### Aim of the task:
Search the entries below. Return every line that has "destruct" in it.

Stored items
(** * LiveAudioCast: session lifecycle and capacity-scaling controller

  A shallow embedding of three source files of the repository:

  - [backend/src/signaling/mediasoupHandler.js]  (module [Mediasoup])
  - [backend/src/signaling/socketGateway.js]     (module [Gateway])
  - [ScalingOrchestrator.js]                     (module [Orchestrator])

  followed by the properties proved of them ([MediasoupFacts],
  [GatewayFacts], [OrchestratorFacts], and [MediasoupExtra],
  [GatewayExtra], [OrchestratorExtra] for the operations around them).

  Modelling conventions.

  - JavaScript [Map]s whose iteration order cannot be observed in the
    result are finite maps ([gmap]); those whose insertion order matters
    (sorting and slicing of entries, sums over values) are association
    lists.
  - An asynchronous method is a state transformer that runs from its
    call to its return.  Where handlers overlap, a method is cut at its
    [await] into the part before and the part after, and the event loop
    interleaves the parts ([scaleUp_begin], [scaleUp_resume], [turn]).
  - The media engine answers by its own rules: a transport is open as
    long as its router is, [produce] and [consume] reject what the router
    of the transport cannot serve, and closing an object fires the close
    events of the objects that depend on it.  The other collaborators
    (cloud provider, Redis, database) succeed; the calls that leave the
    orchestrator are recorded in a log, in program order.
  - [Date.now()] reads a logical clock kept in the state.  It advances
    while [drainInstances] sleeps and between handlers.
  - Numbers are JavaScript numbers with exact rationals as finite values
    (module [JsNum]): doubles round and overflow, rationals do not.
    Statements about finite results are limited to what rounding cannot
    change: comparisons against integers, sums written as the code
    computes them, and bounds that doubles represent exactly.  Counts,
    thresholds and times that the code only compares or subtracts are
    integers. *)

From Stdlib Require Import ZArith QArith Qround Lia Lqa List Sorted DecimalString.
From stdpp Require Import gmap strings list fin_maps.

Local Open Scope string_scope.
Local Open Scope list_scope.

(* ===================================================================== *)
(** * The SFU resource manager ([MediasoupHandler])                       *)
(* ===================================================================== *)

Module Mediasoup.

(** Engine objects.  The media engine hands out opaque objects with a
    unique [id]; the identifier is a handle drawn from a fresh supply.
    [r_broadcast] is a ghost field: it records the argument of the
    [createRouter] call that allocated the router. *)

Record Router := mkRouter {
  r_id : nat;
  r_worker : nat;
  r_broadcast : string
}.

Record Transport := mkTransport {
  t_id : nat;
  t_router : nat
}.

Record Producer := mkProducer {
  p_id : nat;
  p_transport : nat;
  p_router : nat;
  p_codec : string
}.

Record Consumer := mkConsumer {
  c_id : nat;
  c_transport : nat;
  c_producer : nat
}.

(** [rtpCapabilities]: the codecs (mime types) a receiver supports. *)
Definition RtpCapabilities := list string.

#[global] Instance Router_eq_dec : EqDecision Router.
Proof. solve_decision. Defined.
#[global] Instance Transport_eq_dec : EqDecision Transport.
Proof. solve_decision. Defined.
#[global] Instance Producer_eq_dec : EqDecision Producer.
Proof. solve_decision. Defined.
#[global] Instance Consumer_eq_dec : EqDecision Consumer.
Proof. solve_decision. Defined.

(** The fields of [MediasoupHandler] ([workers] holds worker pids),
    together with the part of the engine the handler drives:
    [engine_routers] lists every router allocated by
    [worker.createRouter] and not yet closed, [next_id] is the supply of
    object ids. *)
Record State := mkState {
  workers : list nat;
  routers : gmap string Router;
  transports : gmap nat Transport;
  producers : gmap nat Producer;
  consumers : gmap nat Consumer;
  nextWorkerIndex : nat;
  engine_routers : list Router;
  next_id : nat
}.

Inductive Error :=
| NoWorker                (* [worker] is undefined: the pool is empty *)
| TransportNotFound       (* 'Transport not found' *)
| ProducerNotFound        (* 'Producer not found' *)
| CannotConsume           (* 'Cannot consume this producer' *)
| EngineFailure.          (* the engine call rejected *)

Inductive result (A : Type) :=
| Ok (a : A)
| Throw (e : Error).
Arguments Ok {A} a.
Arguments Throw {A} e.

(** [getNextWorker]: round-robin over the pool. *)
Definition getNextWorker (st : State) : option nat * State :=
  (workers st !! nextWorkerIndex st,
   mkState (workers st) (routers st) (transports st) (producers st) (consumers st)
           ((nextWorkerIndex st + 1) `mod` length (workers st))
           (engine_routers st) (next_id st)).

(** [createRouter(broadcastId)]: takes the next worker, has it allocate a
    router and stores it under [broadcastId].  There is no look-up of
    [this.routers] before the allocation. *)
Definition createRouter (broadcastId : string) (st : State) : result (Router * State) :=
  let '(w, st1) := getNextWorker st in
  match w with
  | None => Throw NoWorker
  | Some worker =>
      let router := mkRouter (next_id st1) worker broadcastId in
      Ok (router,
          mkState (workers st1) (<[broadcastId := router]> (routers st1))
                  (transports st1) (producers st1) (consumers st1)
                  (nextWorkerIndex st1)
                  (engine_routers st1 ++ [router]) (S (next_id st1)))
  end.

Definition getRouter (broadcastId : string) (st : State) : option Router :=
  routers st !! broadcastId.

(** [deleteRouter]: [router.close()] then [this.routers.delete].  Closing
    the router closes its transports in the engine, which fires
    ['transportclose'] on their producers and consumers and
    ['producerclose'] on the consumers of those producers: the handlers
    installed by [createProducer] and [createConsumer] delete them from
    [this.producers] and [this.consumers].  The transports themselves are
    told ['routerclose'], for which [createWebRtcTransport] installs no
    handler: their entries stay in [this.transports], closed. *)
Definition deleteRouter (broadcastId : string) (st : State) : State :=
  match routers st !! broadcastId with
  | Some router =>
      let keep_p := filter (λ kp : nat * Producer, p_router kp.2 ≠ r_id router)
                           (producers st) in
      let keep_c := filter (λ kc : nat * Consumer,
                              t_router <$> transports st !! c_transport kc.2
                              ≠ Some (r_id router)
                              ∧ is_Some (keep_p !! c_producer kc.2))
                           (consumers st) in
      mkState (workers st) (delete broadcastId (routers st))
              (transports st) keep_p keep_c
              (nextWorkerIndex st)
              (filter (λ r, r_id r ≠ r_id router) (engine_routers st)) (next_id st)
  | None => st
  end.

(** [createWebRtcTransport]:
    [this.getRouter(broadcastId) || await this.createRouter(broadcastId)],
    then a transport on that router, registered under its id.  The value
    returned to the caller carries the transport id. *)
Definition createWebRtcTransport (broadcastId : string) (st : State)
  : result (Transport * State) :=
  let r :=
    match getRouter broadcastId st with
    | Some router => Ok (router, st)
    | None => createRouter broadcastId st
    end in
  match r with
  | Throw e => Throw e
  | Ok (router, st1) =>
      let transport := mkTransport (next_id st1) (r_id router) in
      Ok (transport,
          mkState (workers st1) (routers st1)
                  (<[t_id transport := transport]> (transports st1))
                  (producers st1) (consumers st1) (nextWorkerIndex st1)
                  (engine_routers st1) (S (next_id st1)))
  end.

(** The [mediaCodecs] every router is created with ([createRouter]). *)
Definition mediaCodecs : list string := ["audio/opus"].

(** A transport is open in the engine as long as its router is: the
    handler unregisters a transport when it closes it ([closeTransport]),
    so a registered transport is closed only if its router was. *)
Definition transport_open (st : State) (transport : Transport) : bool :=
  bool_decide (t_router transport ∈ r_id <$> engine_routers st).

(** The engine's [transport.produce]: it rejects on a closed transport
    and for a codec (mime type) that is not among the router's
    [mediaCodecs]. *)
Definition engine_produce (st : State) (transport : Transport) (codec : string) : bool :=
  transport_open st transport && bool_decide (codec ∈ mediaCodecs).

(** [createProducer]: the transport must be registered; a rejection of
    [transport.produce] surfaces to the caller and nothing is registered. *)
Definition createProducer (transportId : nat) (codec : string) (st : State)
  : result (Producer * State) :=
  match transports st !! transportId with
  | None => Throw TransportNotFound
  | Some transport =>
      if engine_produce st transport codec then
        let producer := mkProducer (next_id st) transportId (t_router transport) codec in
        Ok (producer,
            mkState (workers st) (routers st) (transports st)
                    (<[p_id producer := producer]> (producers st))
                    (consumers st) (nextWorkerIndex st)
                    (engine_routers st) (S (next_id st)))
      else Throw EngineFailure
  end.

(** The engine's compatibility query [router.canConsume]: the producer is
    one of the router's producers and its codec is among the receiver's
    capabilities. *)
Definition canConsume (st : State) (router : Router) (producerId : nat)
           (caps : RtpCapabilities) : bool :=
  match producers st !! producerId with
  | Some p => bool_decide (p_router p = r_id router) && bool_decide (p_codec p ∈ caps)
  | None => false
  end.
Variable _entity_created_before_job_queued : item → bool.
Variable get_time_in_millisecs : Z → Z.
Variable get_entity_id : string → string → string.
Variable get_exploration_by_id : string → option string → result Exploration.
Variable get_version : string → Z → result Exploration.

Local Abbreviation map_ :=
  (StatisticsMRJobManager.map _entity_created_before_job_queued
     get_time_in_millisecs).
Local Abbreviation reduce :=
  (StatisticsMRJobManager.reduce get_entity_id get_exploration_by_id
     get_version).

Lemma map_before it :
  _entity_created_before_job_queued it = true →
  ∃ value,
    map_ it =
    [(format_key (item_exploration_id it) (item_version_scope it), value);
     (format_key (item_exploration_id it) VERSION_ALL, value)].
Proof.
  intros Hbefore. unfold StatisticsMRJobManager.map. rewrite Hbefore.
  destruct it as [| ? ? ? ? ? [v|]]; by eexists.
Qed.

(** X14. The keys that [map] emits for an entity whose exploration id holds
    no colon are taken apart by [reduce] into that exploration id and the
    scope: first the entity's own scope, then ['all']. The two keys are
    never the same. *)
Theorem map_keys_parse_in_reduce it :
  _entity_created_before_job_queued it = true →
  has_char ":" (item_exploration_id it) = false →
  (λ kv, split ":" kv.1) <$> map_ it =
    [[item_exploration_id it; item_version_scope it];
     [item_exploration_id it; VERSION_ALL]]
  ∧ item_version_scope it ≠ VERSION_ALL
  ∧ NoDup ((λ kv, kv.1) <$> map_ it).
Proof.
  intros Hbefore Hcolon.
  assert (item_version_scope it ≠ VERSION_ALL) as Hscope.
  { intros Heq.
    assert (has_char "a" (item_version_scope it) = false) as Ha
      by (by apply has_char_item_version_scope).
    by rewrite Heq in Ha. }
  destruct (map_before it Hbefore) as [value ->].
  cbn [fmap list_fmap fst]. split_and!; [|done|].
  - rewrite !split_format_key; try done.
    by apply has_char_item_version_scope.
  - apply NoDup_cons. split; [|apply NoDup_singleton].
    intros Hin%list_elem_of_singleton. by apply format_key_inj in Hin.
Qed.
(** X5: assets that follow do not change a lookup that succeeds, and
    assets of other names in front do not change a lookup at all: a
    release with the assets [l1 ++ l2] answers as the one with [l1] when
    that lookup succeeds, and as the one with [l2] when no asset of [l1]
    has the name and [l2] is not empty. *)
Theorem AssertByName_app
    (i : Z) (tag title published name : string) (l1 l2 : list Asset) :
  (∀ url,
     AssertByName (Some (mkRelease i tag title published l1)) name = Ret (url, None) →
     AssertByName (Some (mkRelease i tag title published (l1 ++ l2)%list)) name
     = Ret (url, None)) ∧
  ((∀ a, a ∈ l1 → AssetName a ≠ name) → l2 ≠ [] →
     AssertByName (Some (mkRelease i tag title published (l1 ++ l2)%list)) name
     = AssertByName (Some (mkRelease i tag title published l2)) name).
Proof.
  destruct (decide (name = "")) as [->|Hname].
  - split; [intros url H; rewrite AssertByName_empty_name in H; discriminate|].
    intros _ _. reflexivity.
  - rewrite !(AssertByName_release _ name Hname). cbn [Assets]. split.
    + intros url. destruct l1 as [|a l1]; [discriminate|].
      destruct (decide (a :: l1 = [])); [discriminate|].
      destruct (decide ((a :: l1) ++ l2 = [])%list); [discriminate|].
      intros H. f_equal. apply findAsset_app_found. congruence.
    + intros Hno Hl2.
      destruct (decide (l2 = [])); [contradiction|].
      destruct (decide (l1 ++ l2 = [])%list) as [Happ|_].
      * apply app_eq_nil in Happ as [_ ?]. contradiction.
      * f_equal. apply findAsset_app_none, Hno.
Qed.

Lemma AssertByName_app_witness :
  AssertByName
    (Some (mkRelease 2 "v2.0.0" "second" "2023-06-01T00:00:00Z"
             ([mkAsset 10 "app.zip" "https://x/app.zip"]
              ++ [mkAsset 11 "app.zip" "https://y/app.zip"])%list))
    "app.zip"
  = Ret ("https://x/app.zip", None).
Proof.
  apply (proj1 (AssertByName_app 2 "v2.0.0" "second" "2023-06-01T00:00:00Z" "app.zip"
                  [mkAsset 10 "app.zip" "https://x/app.zip"]
                  [mkAsset 11 "app.zip" "https://y/app.zip"])).
  vm_compute. reflexivity.
Defined.

(** ** The envelope of [NewResp] *)

(** X6: the envelope of [NewResp] holds the code under ["code"], the
    message under ["msg"] and nothing else, and the two can be read back:
    envelopes are equal only when their codes and messages are. *)
Theorem NewResp_lookup (code : Z) (msg : string) :
  NewResp code msg !! "code" = Some (VInt code) ∧
  NewResp code msg !! "msg" = Some (VString msg) ∧
  (∀ key, key ≠ "code" → key ≠ "msg" → NewResp code msg !! key = None) ∧
  dom (NewResp code msg) = ({["code"; "msg"]} : gset string) ∧
  (∀ code' msg', NewResp code msg = NewResp code' msg' → code = code' ∧ msg = msg').
Proof.
  unfold NewResp. split; [|split; [|split; [|split]]].
  - rewrite lookup_insert_ne by discriminate. apply lookup_insert_eq.
  - apply lookup_insert_eq.
  - intros key Hc Hm.
    rewrite lookup_insert_ne by congruence.
    rewrite lookup_insert_ne by congruence. apply lookup_empty.
  - rewrite !dom_insert_L, dom_empty_L. set_solver.
  - intros code' msg' Heq. split.
    + assert (H : (<["msg":=VString msg]> (<["code":=VInt code]> ∅) : gmap string Value)
                    !! "code"
                  = (<["msg":=VString msg']> (<["code":=VInt code']> ∅) : gmap string Value)
                      !! "code") by (rewrite Heq; reflexivity).
      rewrite !(lookup_insert_ne _ "msg" "code") in H by discriminate.
      rewrite !lookup_insert_eq in H. congruence.
    + assert (H : (<["msg":=VString msg]> (<["code":=VInt code]> ∅) : gmap string Value)
                    !! "msg"
                  = (<["msg":=VString msg']> (<["code":=VInt code']> ∅) : gmap string Value)
                      !! "msg") by (rewrite Heq; reflexivity).
      rewrite !lookup_insert_eq in H. congruence.
Qed.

### Task answer:
  destruct it as [| ? ? ? ? ? [v|]]; by eexists.
  destruct (map_before it Hbefore) as [value ->].
  destruct (decide (name = "")) as [->|Hname].
    + intros url. destruct l1 as [|a l1]; [discriminate|].
      destruct (decide (a :: l1 = [])); [discriminate|].
      destruct (decide ((a :: l1) ++ l2 = [])%list); [discriminate|].
      destruct (decide (l2 = [])); [contradiction|].
      destruct (decide (l1 ++ l2 = [])%list) as [Happ|_].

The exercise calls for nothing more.